Īśvarapraṇidhāna "commitment to the Īśvara ("Lord")" is one of the five Niyama (ethical observances) in Hinduism and Yoga.

==Etymology and meaning==
Īśvarapraṇidhāna is a Sanskrit compound of two words īśvara (ईश्वर) and praṇidhāna (प्रणिधान). Īśvara (sometimes spelled Īshvara) literally means "owner or ruler". Later religious literature in Sanskrit broadens the reference of this term to refer to God, the Absolute Brahman, True Self, or Unchanging Reality. Īśvara derives from the Sanskrit root īś, meaning "to command, rule, reign" or "to be the master of".

Praṇidhāna is used to mean a range of senses including, "laying on, fixing, applying, attention (paid to), meditation, desire, prayer." In Patanjali's Eight-Limbed Yoga, the word Īśvarapraṇidhāna means devotion to a Lord, who is defined elsewhere in the Yoga Sūtras as a special person (puruṣa), the first teacher (guru) of earlier yogins, "untouched by the afflictions, actions, or their fruition or their latent residue [in the mind]".

==Discussion==
===Yoga Sūtras of Patañjali===
Īśvarapraṇidhāna is mentioned in the Yoga Sūtras of Patañjali as follows:

शौच संतोष तपः स्वाध्यायेश्वरप्रणिधानानि नियमाः ॥32॥

– Yoga Sutras II.32

This means "Śauca, Santoṣa, Tapas, Svādhyāya and Īśvarapraṇidhāna are the Niyamas". This, the second limb in Patañjali's eight limb Yoga philosophy, is called the niyamas which include virtuous habits, behaviours and ethical observances (the "dos"). The Yoga Sutras of Patañjali use the term Īśvara in 11 verses: I.23 through I.29, II.1, II.2, II.32 and II.45.

Patañjali defines Īśvara (Sanskrit: ईश्वर) in verse 24 of Book 1, as "a special Self (पुरुषविशेष, puruṣa-viśeṣa)",

क्लेश कर्म विपाकाशयैःपरामृष्टः पुरुषविशेष ईश्वरः ॥२४॥

– Yoga Sutras I.24

This sutra of Yoga philosophy adds the characteristics of Īśvara as that special Self which is unaffected (अपरामृष्ट, aparamrsta) by one's obstacles/hardships (क्लेश, klesha), one's circumstances created by past or one's current actions (कर्म, karma), one's life fruits (विपाक, vipâka), and one's psychological dispositions/intentions (आशय, ashaya).

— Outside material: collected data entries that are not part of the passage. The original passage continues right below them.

(** X3. After a successful [reserveSpace size], with cursor and request
    unsigned 32-bit integers whose sum is one as well, the request fits
    behind the cursor: cursor plus [size] is within the capacity.  The
    capacity has not shrunk, and the cursor is the old one or 0. *)
Theorem reserveSpace_makes_room `{!VertexBufferLaws B} size (self self' : t B) :
  is_uint size ->
  0 <= mWritePosition self ->
  mWritePosition self + size <= UINT_MAX ->
  reserveSpace size self = (Ok tt, self') ->
  mWritePosition self' + size <= getBufferSize self' /\
  getBufferSize self <= getBufferSize self' /\
  (mWritePosition self' = mWritePosition self \/ mWritePosition self' = 0).
Proof.
  intros U Hw Hsum E.
  split; [exact (reserveSpace_room size self self' U Hw Hsum E)|].
  split.
  - destruct (Z_lt_le_dec (getBufferSize self) size) as [Hgrow | Hfit].
    + destruct (reserveSpace_grow_result size self self' U Hgrow E) as (Hc & _). lia.
    + destruct (Z_lt_le_dec (getBufferSize self) (to_uint (mWritePosition self + size)))
        as [Hfull | Hroom].
      * destruct (reserveSpace_discard_result size self self' Hfit Hfull E) as (Hc & _).
        lia.
      * rewrite (reserveSpace_keep_path size self Hfit Hroom) in E.
        injection E as <-. lia.
  - destruct (reserveSpace_frame _ _ _ _ E) as [_ [Hsame | [_ Hzero]]]; auto.
Qed.

(** ** storeDynamicAttribute, whatever its result *)

(** A successful store, step by step. *)
Lemma storeDynamicAttribute_ok args (self self' : t B) offset :
  storeDynamicAttribute args self = (Ok offset, self') ->
  exists mid stored,
    reserveSpace (mReservedSpace self) self = (Ok tt, mid) /\
    vbStoreVertexAttributes args (mWritePosition mid)
      (VertexBufferInterface.mVertexBuffer (base mid)) = (Ok tt, stored) /\
    offset = mWritePosition mid /\
    self' = mk (VertexBufferInterface.set_mVertexBuffer stored (base mid))
               (mWritePosition mid + alignedSize args) 0 /\
    is_uint (mWritePosition self) /\
    is_uint (alignedSize args) /\
    mWritePosition self + alignedSize args <= UINT_MAX.
Proof.
  unfold storeDynamicAttribute, alignedSize. run.
  destruct (VertexBufferInterface.getSpaceRequired _ _ _ _) as [sp|e] eqn:E;
    [|discriminate].
  pose proof (getSpaceRequired_is_uint _ _ _ _ _ E) as Usp.
  destruct (checked (mWritePosition self)) as [w|] eqn:Ew; simpl; [|discriminate].
  apply checked_Some in Ew. destruct Ew as [Uw ->].
  destruct (checked (mWritePosition self + sp)) as [w|] eqn:Es; simpl;
    [|discriminate].
  apply checked_Some in Es. destruct Es as [Us _].
  destruct (reserveSpace (mReservedSpace self) self) as [[[]|e] mid] eqn:R;
    [|discriminate].
  simpl. unfold onBase, VertexBufferInterface.onBuffer, zoom. simpl.
  destruct (vbStoreVertexAttributes args (mWritePosition mid)
              (VertexBufferInterface.mVertexBuffer (base mid)))
    as [[[]|e] stored] eqn:S; [|discriminate].
  intros [= <- <-]. exists mid, stored.
  destruct (reserveSpace_frame _ _ _ _ R) as [_ Hw].
  unfold is_uint in *.
  rewrite to_uint_small by (unfold is_uint; destruct Hw as [-> | [_ ->]]; lia).
  unfold set_mWritePosition, set_base, set_mReservedSpace. simpl.
  split; [reflexivity|]. split; [exact S|]. split; [reflexivity|].
  split; [reflexivity|]. lia.
Qed.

Īśvarapraṇidhāna is listed as the fifth niyama by Patañjali. In other forms of yoga, it is the tenth niyama. The yamas are restraints and the niyamas are observances or disciplines that regulate the yogin's ethical and personal life.

===Īśvara as a metaphysical concept===
Hindu scholars have debated and commented on who or what is Īśvara. These commentaries range from defining Īśvara from a "personal god" to "special self" to "anything that has spiritual significance to the individual". Ian Whicher explains that while Patañjali's terse verses can be interpreted both as theistic or non-theistic, Patañjali's concept of Īśvara in Yoga philosophy functions as a "transformative catalyst or guide for aiding the yogin on the path to spiritual emancipation". Desmarais states that Īśvara is a metaphysical concept in Yogasutras. Īśvarapraṇidhāna is investing, occupying the mind with this metaphysical concept. Yogasutra does not mention deity anywhere, nor does it mention any devotional practices (Bhakti), nor does it give Īśvara characteristics typically associated with a deity. In Yoga Sūtras it is a logical construct, states Desmarais.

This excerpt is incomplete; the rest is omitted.